Overprescribing for Medicaid kids sparked by behavioral health provider shortage
The CMS has revealed that physicians may be overprescribing psychotherapeutic medication to children on Medicaid or CHIP, which may be due to inadequate access to behavioral health specialists.
The U.S. is experiencing a shortage of child psychiatrists, and many don't accept Medicaid, according to a new study from the CMS' Center for Medicare and Medicaid Innovation released in the April edition of the Journal of Behavioral Health Services & Research.
"Many children may be receiving treatment from practitioners who lack sufficient expertise to manage drug therapy effectively," the study said. "Medications may be over prescribed when concurrent behavioral health therapies are not available or are underutilized."
Innovation Center researchers reviewed Medicaid administrative data that tracked diagnoses, prescription drug fills, and payment data from 2006 to 2009, the last year there is comparable nationwide data.
During that time period, the number of Medicaid and CHIP beneficiaries diagnosed with disruptive behavior disorders such as attention-deficit disorder, oppositional defiant disorder or conduct disorder increased 24.5%. But the overall increase in pediatric Medicaid and Children's Health Insurance Program enrollment was only 8.8% during that same period.
All in all, 24.9 million prescriptions were filled in 2009 for children diagnosed with disruptive behavior disorders, costing Medicaid $2 billion. That was up nearly 28% from 19.5 million prescriptions for $1.62 billion in 2006.
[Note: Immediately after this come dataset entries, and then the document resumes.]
(* ===== verification/FlagReads.v ===== *)
(** * Which guest flags an instruction reads

    [freads R m]: the computation [m] leaves the flag word alone and depends on
    it only through the flags [R].  [flag_reads] gives the set for every
    instruction that writes no flag, and [freads_run_inst] proves it for the
    interpreter. *)

From Stdlib Require Import ZArith Lia.
From stdpp Require Import numbers base gmap list.
From S2P Require Import Prelude MachineInt IRTypes Instr InterpCore InterpFlags.
From S2P Require Import InterpScalar InterpMemory InterpVector Interp InterpInvariant.
From S2P Require Import FlagWord FlagsElim.

Local Open Scope Z_scope.
Local Open Scope svm_scope.

(** An instruction halts the block only by a page fault. *)
Definition halts_by_fault (s s1 : IState) : Prop :=
  s_halt s1 = s_halt s \/ s_halt s1 = HaltReason_PageFatal.

Definition freads {A} (R : Z) (m : M A) : Prop :=
  forall s a s1 y, m s = Ok (a, s1) -> agree R (s_flags s) y ->
    s_flags s1 = s_flags s /\ halts_by_fault s s1 /\ m (set_flags y s) = Ok (a, set_flags y s1).

(** ** What depends on which flags *)

Lemma agree_flag_bit n x y j b :
  agree n x y -> 0 <= j -> flag_at j = Some b -> Z.testbit n b = true -> flag_bit j x = flag_bit j y.
Proof.
  intros H Hj Hb Hn. rewrite !flag_bit_testbit by done. apply H; [done|].
  unfold visible. by rewrite Hb.
Qed.

Lemma agree_carry x y :
  agree Flags_Carry x y ->
  Z.land (Z.shiftr x kHostFlagC) 1 = Z.land (Z.shiftr y kHostFlagC) 1.
Proof.
  intros H. apply Z.bits_inj'. intros j Hj. rewrite !Z.land_spec.
  change 1 with (Z.ones 1). destruct (Z.ltb_spec j 1).
  - assert (j = 0) as -> by lia. rewrite !Z.shiftr_spec by lia. f_equal. by apply H.
  - rewrite Z.ones_spec_high by lia. by rewrite !andb_false_r.
Qed.

Lemma EvalCondition_reads c x y :
  agree (cond_needs c) x y -> EvalCondition c x = EvalCondition c y.
Proof.
  intros H. unfold EvalCondition.
  assert (forall j b, 0 <= j -> flag_at j = Some b -> Z.testbit (cond_needs c) b = true ->
    flag_bit j x = flag_bit j y) as Hb by (intros; by eapply agree_flag_bit).
  pose proof (Hb kHostFlagN 3 ltac:(by vm_compute) eq_refl) as HN.
  pose proof (Hb kHostFlagZ 2 ltac:(by vm_compute) eq_refl) as HZ.
  pose proof (Hb kHostFlagC 0 ltac:(by vm_compute) eq_refl) as HC.
  pose proof (Hb kHostFlagV 1 ltac:(by vm_compute) eq_refl) as HV. clear H Hb.
  destruct c; cbn [cond_holds]; rewrite ?HN, ?HZ, ?HC, ?HV by reflexivity; done.
Qed.

Lemma nzcv_mask_bits f j :
  0 <= j -> Z.testbit (nzcv_mask f) j = true -> exists b, flag_at j = Some b /\ Z.testbit f b = true.
Proof.
  intros Hj. destruct (flag_true_members f) as (H0 & H1 & H2 & H3 & _).
  unfold nzcv_mask. rewrite H0, H1, H2, H3. clear H0 H1 H2 H3.
  assert (forall (c : bool) b w, 0 <= b -> Z.testbit (if c then Z.lor w (bit64 b) else w) j
    = Z.testbit w j || (c && (b =? j))) as Hs.
  { intros [] b w Hb; [by rewrite Z.lor_spec, testbit_bit64|by rewrite orb_false_r]. }
  rewrite !Hs by (by vm_compute). rewrite Z.bits_0, !orb_true_iff, !andb_true_iff, !Z.eqb_eq.
  intros [[[[?|[? <-]]|[? <-]]|[? <-]]|[? <-]]; [done| | | |];
    (eexists; split; [reflexivity|done]).
Qed.

Lemma TestGuestFlags_reads f x y : agree f x y -> TestGuestFlags f x = TestGuestFlags f y.
Proof.
  intros H. destruct (flag_true_members f) as (_ & _ & _ & _ & H4 & H6 & _).
  assert (Z.land x (nzcv_mask f) = Z.land y (nzcv_mask f)) as E.
  { apply Z.bits_inj'. intros j Hj. rewrite !Z.land_spec.
    destruct (Z.testbit (nzcv_mask f) j) eqn:Em; [|by rewrite !andb_false_r].
    destruct (nzcv_mask_bits f j Hj Em) as (b & Hb & Hf). f_equal. apply H; [done|].
    unfold visible. by rewrite Hb. }
  assert (Z.testbit f 4 = true -> parity_of_byte x = parity_of_byte y) as EP.
  { intros Hf. unfold parity_of_byte.
    assert (Z.land (Z.shiftr x kHostParityByte) 255 = Z.land (Z.shiftr y kHostParityByte) 255) as ->; [|done].
    apply Z.bits_inj'. intros j Hj. rewrite !Z.land_spec. change 255 with (Z.ones 8).
    destruct (Z.ltb_spec j 8) as [Hlt|]; [|by rewrite Z.ones_spec_high, !andb_false_r by lia].
    rewrite !Z.shiftr_spec by lia. f_equal. unfold kHostParityByte. rewrite Z.add_0_r.
    apply H; [done|]. unfold visible.
    assert (flag_at j = Some 4) as ->; [|done].
    unfold flag_at, kHostFlagN, kHostFlagZ, kHostFlagC, kHostFlagV, kHostAF.
    repeat (case_match; [lia|]). case_match; [done|].
    match goal with H : _ && _ = false |- _ => apply andb_false_iff in H as [?|?]; lia end. }
  assert (Z.testbit f 6 = true -> flag_bit kHostAF x = flag_bit kHostAF y) as EA.
  { intros Hf. by eapply agree_flag_bit. }
  unfold TestGuestFlags. rewrite E, H4, H6. destruct (Z.testbit f 4), (Z.testbit f 6);
    rewrite ?EP, ?EA by reflexivity; done.
Qed.

(** The flags an instruction reads; [None] for the instructions that write
    flags. *)
Definition flag_reads (i : Inst) : option Z :=
  match i_op i with
  | OpCode_SaveFlags | OpCode_BranchOnlyFlags | OpCode_ClearFlags | OpCode_SetCarry
  | OpCode_SetOverflow | OpCode_InvertCarry | OpCode_PublishFCmpFlags
  | OpCode_PublishSse42StrFlags => None
  | OpCode_TestFlags | OpCode_TestNotFlags =>
      match GetArg_Flags i 0 with Ok f => Some f | Err _ => Some Flags_None end
  | OpCode_GetFlags => Some Flags_All
  | OpCode_Adc | OpCode_Sbb => Some Flags_Carry
  | OpCode_CondSelect | OpCode_CondSet | OpCode_LocalCondSet =>
      match GetArg_Cond i 0 with Ok c => Some (cond_needs c) | Err _ => Some Flags_None end
  | _ => Some Flags_None
  end.

(** ** The rules *)

Section Rules.
Context (R : Z).
Abbreviation reads m := (freads R m).

Lemma set_flags_twice y x s : set_flags y (set_flags x s) = set_flags y s.
Proof. done. Qed.
Lemma set_flags_self s : set_flags (s_flags s) s = s.
Proof. by destruct s. Qed.

Lemma freads_bind {A B} (m : M A) (f : A -> M B) :
  reads m -> (forall a, reads (f a)) -> reads (bind m f).
Proof.
  intros Hm Hf s b s2 y H Hy. apply bind_ok in H as (a & s1 & H1 & H2).
  destruct (Hm s a s1 y H1 Hy) as (E1 & Hh1 & H1').
  rewrite <- E1 in Hy. destruct (Hf a s1 b s2 y H2 Hy) as (E2 & Hh2 & H2').
  rewrite (bind_run _ _ _ _ _ H1'). split_and!; [congruence| |done].
  unfold halts_by_fault in *. destruct Hh2 as [-> |]; auto.
Qed.

(** A computation that does not touch the flag word. *)
Lemma freads_frame {A} (m : M A) :
  (forall s a s1, m s = Ok (a, s1) -> s_flags s1 = s_flags s /\ halts_by_fault s s1 /\
     forall y, m (set_flags y s) = Ok (a, set_flags y s1)) -> reads m.
Proof. intros Hm s a s1 y H _. destruct (Hm s a s1 H) as (? & ? & ?). auto. Qed.

Lemma freads_ret {A} (a : A) : reads (ret a).
Proof. apply freads_frame. intros s b s1 [= <- <-]. split_and!; [done|by left|done]. Qed.
Lemma freads_fail {A} e : reads (fail (A := A) e).
Proof. intros s a s1 y [=]. Qed.
Lemma freads_lift {A} (r : Res A) : reads (lift r).
Proof. destruct r; [apply freads_ret|apply freads_fail]. Qed.
Lemma freads_guard b e : reads (guard b e).
Proof. destruct b; [apply freads_ret|apply freads_fail]. Qed.

Lemma freads_gets {A} (f : IState -> A) :
  (forall y s, f (set_flags y s) = f s) -> reads (gets f).
Proof.
  intros Hf. apply freads_frame. intros s b s1 [= <- <-]. split_and!; [done|by left|].
  intros y. unfold gets. by rewrite Hf.
Qed.

Lemma freads_modify f :
  (forall y s, f (set_flags y s) = set_flags y (f s)) -> (forall s, s_flags (f s) = s_flags s) ->
  (forall s, halts_by_fault s (f s)) -> reads (modify f).
Proof.
  intros Hf Hs Hh. apply freads_frame. intros s b s1 [= <- <-]. split_and!; [done|done|].
  intros y. unfold modify. by rewrite Hf.
Qed.

Lemma freads_halt : reads (modify (set_halt HaltReason_PageFatal)).
Proof. apply freads_modify; [done..|]. intros. by right. Qed.
Lemma freads_current x : reads (modify (set_current_loc x)).
Proof. apply freads_modify; [done..|]. intros. by left. Qed.
Lemma freads_prev x : reads (modify (set_prev_loc x)).
Proof. apply freads_modify; [done..|]. intros. by left. Qed.
Lemma freads_mem x : reads (modify (set_mem x)).
Proof. apply freads_modify; [done..|]. intros. by left. Qed.

(** The whole state read, the flags not used. *)
Lemma freads_get {A} (f : IState -> M A) :
  (forall y s, f (set_flags y s) = f s) -> (forall s, reads (f s)) -> reads (bind get f).
Proof.
  intros Hf Hm s a s1 y H Hy. unfold bind, get in *. rewrite Hf. by apply Hm.
Qed.

(** The flag word read. *)
Lemma freads_flags {A} (f : Z -> M A) :
  (forall x y, agree R x y -> f x = f y) -> (forall x, reads (f x)) -> reads (bind (gets s_flags) f).
Proof.
  intros Hf Hm s a s1 y H Hy. unfold bind, gets in *. simpl. rewrite <- (Hf (s_flags s) y Hy).
  by apply Hm.
Qed.

Lemma freads_word_at n : reads (word_at n).
Proof. apply freads_get; [done|]. intros s. destruct (s_stack s !! n); [apply freads_ret|apply freads_fail]. Qed.
Lemma freads_set_word n w : reads (set_word n w).
Proof.
  apply freads_frame. intros s a s1 H. unfold set_word in *. minv H. destruct (bool_decide _) eqn:E; [|done].
  injection H as <- <-. split_and!; [done|by left|]. intros y. erewrite bind_run by reflexivity.
  simpl. by rewrite E.
Qed.
Lemma freads_mload a n : reads (mload a n).
Proof.
  apply freads_get; [done|]. intros s. apply freads_bind; [apply freads_lift|]. intros. apply freads_ret.
Qed.
Lemma freads_mstore a n v : reads (mstore a n v).
Proof.
  apply freads_get; [done|]. intros s. apply freads_bind; [apply freads_lift|]. intros. apply freads_mem.
Qed.
End Rules.

Create HintDb freads.
#[export] Hint Resolve freads_ret freads_fail freads_lift freads_guard freads_halt freads_current
  freads_word_at freads_set_word freads_mload freads_mstore freads_mem : freads.

(** ** The instruction set *)

Section Ops.
Context (h : Heap) (cfg : IConfig).
Context (host_fn : Z -> list Z -> M Z) (host_pair_fn : Z -> Z -> Z -> Z -> M (Z * Z)).
Context (R : Z).
Hypothesis host_reads : forall a l, freads R (host_fn a l).
Hypothesis host_pair_reads : forall a x y z, freads R (host_pair_fn a x y z).
Context (this : Ptr) (i : Inst).
Hypothesis Hthis : h !! this = Some i.

Abbreviation reads m := (freads R m).
#[local] Hint Resolve host_reads host_pair_reads : freads.

Lemma freads_deref {A} (f : Inst -> M A) : reads (f i) -> reads (j <- lift (deref h this);; f j).
Proof. intros Hf. unfold deref. by rewrite Hthis. Qed.

Lemma freads_lifted {A B} (r : Res A) (f : A -> M B) :
  (forall a, r = Ok a -> reads (f a)) -> reads (bind (lift r) f).
Proof. intros Hf. destruct r; [by apply Hf|apply freads_fail]. Qed.

Ltac reading :=
  repeat first
    [ solve [eauto 2 with freads nocore]
    | progress cbv beta zeta
    | lazymatch goal with
      | |- freads _ (bind get _) => apply freads_get; [done|intros ?]
      | |- freads _ (bind (lift (deref h this)) _) => apply freads_deref
      | |- freads _ (bind (gets s_flags) _) => fail
      | |- freads _ (bind (gets _) _) => apply freads_bind; [by apply freads_gets|intros ?]
      | |- freads _ (bind _ _) => apply freads_bind; [|intros ?]
      | |- freads _ (if ?b then _ else _) => destruct b
      | |- freads _ (match ?x with _ => _ end) => destruct x
      | |- freads _ (?f _ _ _ _ _ _) => unfold f
      | |- freads _ (?f _ _ _ _ _) => unfold f
      | |- freads _ (?f _ _ _ _) => unfold f
      | |- freads _ (?f _ _ _) => unfold f
      | |- freads _ (?f _ _) => unfold f
      | |- freads _ (?f _) => unfold f
      end ].

Lemma freads_eval_args l : reads (eval_args h l).
Proof. induction l; simpl; reading. Qed.
#[local] Hint Resolve freads_eval_args : freads.

Lemma freads_carry (f : Z -> M unit) :
  fsub Flags_Carry R -> (forall x y, Z.land (Z.shiftr x kHostFlagC) 1 = Z.land (Z.shiftr y kHostFlagC) 1 ->
    f x = f y) -> (forall x, reads (f x)) -> reads (fl <- gets s_flags;; f fl).
Proof.
  intros Hc Hf Hr. apply freads_flags; [|done]. intros x y Hxy. apply Hf, agree_carry.
  by eapply agree_mono.
Qed.

Lemma freads_RunAdc : fsub Flags_Carry R -> reads (RunAdc h this).
Proof.
  intros Hc. unfold RunAdc. apply freads_deref. do 2 (apply freads_bind; [reading|intros ?]).
  apply freads_carry; [done| |intros; reading]. intros x y E. by rewrite E.
Qed.
Lemma freads_RunSbb : fsub Flags_Carry R -> reads (RunSbb h this).
Proof.
  intros Hc. unfold RunSbb. apply freads_deref. do 2 (apply freads_bind; [reading|intros ?]).
  apply freads_carry; [done| |intros; reading]. intros x y E. by rewrite E.
Qed.

Lemma freads_GetFlags : fsub Flags_All R -> reads (RunGetFlags h this).
Proof.
  intros Hc. apply freads_flags; [|intros; reading]. intros x y Hxy.
  by rewrite (agree_all x y) by (by eapply agree_mono).
Qed.

Lemma freads_cond (c : Cond) (f : bool -> M unit) :
  fsub (cond_needs c) R -> (forall b, reads (f b)) ->
  reads (fl <- gets s_flags;; f (EvalCondition c fl)).
Proof.
  intros Hc Hf. apply freads_flags; [|intros; apply Hf]. intros x y Hxy.
  by rewrite (EvalCondition_reads c x y) by (by eapply agree_mono).
Qed.

Lemma freads_test (f : Z) (k : bool -> M unit) :
  fsub f R -> (forall b, reads (k b)) -> reads (fl <- gets s_flags;; k (TestGuestFlags f fl)).
Proof.
  intros Hc Hf. apply freads_flags; [|intros; apply Hf]. intros x y Hxy.
  by rewrite (TestGuestFlags_reads f x y) by (by eapply agree_mono).
Qed.

Lemma freads_run_inst r :
  flag_reads i = Some r -> fsub r R -> reads (run_inst h cfg host_fn host_pair_fn this).
Proof.
  intros Hr Hsub. unfold run_inst. apply freads_deref. unfold flag_reads in Hr.
  destruct (i_op i) eqn:Eop; try discriminate Hr;
    try (injection Hr as <-; first [by apply freads_RunAdc|by apply freads_RunSbb|by apply freads_GetFlags]);
    try (clear Hr Hsub; reading; fail).
  all: unfold RunCondSelect, RunTestFlags, RunTestNotFlags, RunCondSet, RunLocalCondSet; apply freads_deref.
  4: apply freads_bind; [apply freads_guard|intros _].
  all: apply freads_lifted; intros a Ha; rewrite Ha in Hr; injection Hr as <-.
  - apply (freads_cond a (fun b => x <- readV h i (if b then 1%nat else 2%nat);; WriteScalar h this x));
      [done|intros; reading].
  - apply (freads_test a (fun b => WriteScalar h this (bool_z b))); [done|intros; reading].
  - apply (freads_test a (fun b => WriteScalar h this (bool_z (negb b)))); [done|intros; reading].
  - apply (freads_cond a (fun b => WriteScalar h this (bool_z b))); [done|intros; reading].
  - apply (freads_cond a (fun b => WriteScalar h this (bool_z b))); [done|intros; reading].
Qed.
End Ops.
Psychotherapeutic drug claims represented 30% to 40% of prescription claims, but over half of prescription costs of all drug claims for children in Medicaid and CHIP.
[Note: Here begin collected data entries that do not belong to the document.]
(* ===== verification/FlagsLiveRun.v ===== *)
(** * Flag liveness is sound

    Two runs of a block that start from states with the same live-in flags go
    the same way and end with the same live-out flags; so the flags outside the
    live-in set of a block need not be saved before it.  Examples at the end. *)

From Stdlib Require Import ZArith Lia.
From stdpp Require Import numbers base gmap list.
From S2P Require Import Prelude MachineInt IRTypes Instr UseCount InterpCore InterpFlags InterpScalar InterpMemory InterpVector Interp.
From S2P Require Import InterpInvariant InterpRun FlagProps MemoryProps DeadCode DeadCodeChain DeadCodeSem Simulation BlockEdit DeadCodeRun Cfg.
From S2P Require Import FlagsElim FlagWord FlagReads FlagSim FlagsElimWalk FlagsElimRun FlagsLivenessProps.

Local Open Scope Z_scope.
Local Open Scope svm_scope.

(** [i] writes C. *)
Definition touches_carry (i : Inst) : bool :=
  op_eqb (i_op i) OpCode_InvertCarry
  || match writer_flags i with Some f => Z.testbit f 0 | None => false end.

(** No instruction strictly between the positions writes C. *)
Definition carry_untouched (h : Heap) (l : list Ptr) (m k : nat) : Prop :=
  forall x p i, (m < x < k)%nat -> l !! x = Some p -> h !! p = Some i -> touches_carry i = false.

(** A block without jumps and branch-only rewrites, in which a [SaveFlags]
    writes every flag of its mask, and C is not written between an Adc or Sbb
    and the [SaveFlags] that saves its flags. *)
Record straight_line (h : Heap) (l : list Ptr) : Prop := mk_straight_line {
  st_plain : forall p i, p ∈ l -> h !! p = Some i ->
    jumps (i_op i) = false /\ i_op i <> OpCode_BranchOnlyFlags;
  st_saves : forall k p i f v d j, l !! k = Some p -> h !! p = Some i -> i_op i = OpCode_SaveFlags ->
    GetArg_Flags i 1 = Ok f -> GetArg_Value i 0 = Ok v -> v_inst v = Some d -> h !! d = Some j ->
    save_complete j f = true /\
    (consumes (i_op j) = true -> exists m, (m < k)%nat /\ l !! m = Some d /\ carry_untouched h l m k)
}.

(** ** The transfer function and the instructions *)

Lemma transfer_reads i r n n' :
  flag_reads i = Some r -> transfer_inst i n' = Ok n -> fsub r n /\ fsub n' n.
Proof.
  intros Hr H. unfold flag_reads, transfer_inst in *.
  destruct (i_op i); try discriminate Hr;
    repeat match type of H with rbind ?m _ = Ok _ => destruct m; [|done]; simpl in * end;
    injection Hr as <-; injection H as <-;
    split; try apply none_least; try apply fsub_refl; try apply fsub_lor_l; try apply fsub_lor_r.
Qed.

Lemma transfer_writes i f n n' :
  writer_flags i = Some f -> transfer_inst i n' = Ok n -> n = Z.ldiff n' f.
Proof.
  intros Hf H. unfold writer_flags, transfer_inst in *.
  destruct (i_op i); try discriminate Hf;
    try (destruct (GetArg_Flags i _); [|done]); simpl in *; congruence.
Qed.

Lemma plain_cases i :
  i_op i <> OpCode_BranchOnlyFlags ->
  (exists r, flag_reads i = Some r) \/ i_op i = OpCode_InvertCarry
  \/ (flag_reads i = None /\ i_op i <> OpCode_InvertCarry).
Proof.
  intros H. destruct (flag_reads i) as [r|]; [left; by exists r|right].
  destruct (decide (i_op i = OpCode_InvertCarry)); auto.
Qed.

(** A write whose arguments can be read. *)
Lemma writer_readable i n n' :
  flag_reads i = None -> i_op i <> OpCode_BranchOnlyFlags -> i_op i <> OpCode_InvertCarry ->
  transfer_inst i n' = Ok n -> exists f, writer_flags i = Some f.
Proof.
  intros Hr Hb Hi H. unfold flag_reads, writer_flags, transfer_inst in *.
  destruct (i_op i); try discriminate Hr; try done;
    first [destruct (GetArg_Flags i _)|destruct (GetArg_Cond i _)|idtac]; simpl in *; try done; eauto.
Qed.

Section Run.
Context (ext : Ptr -> Z) (h : Heap) (b : Block) (live_out : Z).
Context (cfg : IConfig) (host_fn : Z -> list Z -> M Z)
  (host_pair_fn : Z -> Z -> Z -> Z -> M (Z * Z)) (D : gset Z) (n : nat).

Abbreviation l := (b_insts b).
Abbreviation run := (run_inst h cfg host_fn host_pair_fn).

Hypothesis Hir : ir_ok ext h.
Hypothesis Hch : chains_ok h.
Hypothesis Hline : straight_line h l.
Hypothesis Hhost : forall a x, freads Flags_None (host_fn a x) /\ keeps D n trivial_post (host_fn a x).
Hypothesis Hpair : forall a x y z, freads Flags_None (host_pair_fn a x y z)
  /\ keeps D n trivial_post (host_pair_fn a x y z).
Hypothesis Hlo : fsub Flags_All live_out \/ snd (CollectTerminalTargets (b_terminal b)) = false.

(** The flags live before position [k]. *)
Definition live_before (k : nat) : Z :=
  match TransferFlagsLiveness h (drop k l) live_out with Ok x => x | Err _ => Flags_All end.

(** An Adc or Sbb before [k] whose C must survive until [k] at least. *)
Definition pending (k : nat) : Prop := exists m j d i,
  (m < k <= j)%nat /\ l !! m = Some d /\ h !! d = Some i /\ consumes (i_op i) = true
  /\ carry_untouched h l m j.

Definition live_rel (k : nat) (s : IState) (y : Z) : Prop :=
  state_ok D n s /\ agree (live_before k) (s_flags s) y
  /\ (pending k -> Z.testbit (s_flags s) kHostFlagC = Z.testbit y kHostFlagC).

Hypothesis Hdefined : exists x, TransferFlagsLiveness h l live_out = Ok x.

Lemma transfer_suffix l1 l2 x :
  TransferFlagsLiveness h (l1 ++ l2) live_out = Ok x ->
  exists y, TransferFlagsLiveness h l2 live_out = Ok y.
Proof.
  revert x. induction l1 as [|p l1 IH]; intros x H; [by exists x|]. simpl in H.
  apply rbind_ok in H as (y & Hy & _). by apply (IH y).
Qed.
The Innovation Center expressed significant concerns over the trends it saw in kids under 6; drug treatment is not recommended as a first-line treatment for most behavior disorders in this age range. Still, psychotherapeutic drugs represented 16.5% of total prescriptions filled for children age 5 and younger in 2006, accounting for 30% of their Medicaid prescription payments in 2006 and 28.1% in 2009.
"The high proportion of psychotherapeutic drug use and costs related to (behavioral disorder) treatment is of special concern if drugs are prescribed inappropriately or in lieu of other services, especially for younger children," the study said.
Researchers say the results should spur reform efforts to address prescribing trends.
One possibility would be to increase Medicaid pay rates for child psychiatrists. Currently, they receive approximately $75 per session on average, according to Dr. Christopher Bellonci, chief medical officer at Judge Baker Children's Center in Boston.
Research has shown children with behavioral problems benefit from therapy that focuses on teaching kids and their parents skills to manage disruptive behavior. The therapy only lasts for a few sessions, versus traditional psychotherapy, so Medicaid wouldn't be facing long-term costs for children, Bellonci said. However, behavioral health specialists trained in these methods often don't accept Medicaid because the sessions can cost around $200.
"The concern with medication is that they don't teach skills, and to continue to benefit from them you have to stay on them," Bellonci said. "The issue is the longer you're on some of these medications, the greater risk of side effects."
Bellonci said those side effects can include extreme weight loss or gain, and the latter puts kids at greater risk of diabetes and heart disease.
The CMS could also address the trend by paying for doctor visits that let a pediatrician work with parents to mitigate disruptive behaviors before a child's condition progresses to a point that medication is needed, according to Dr. Cori Meredith Green, a pediatrician at Weill Cornell Medicine.
"Primary-care clinicians need to take on some of the care for children with mental and behavioral health problems due to a shortage of specialists," Green said.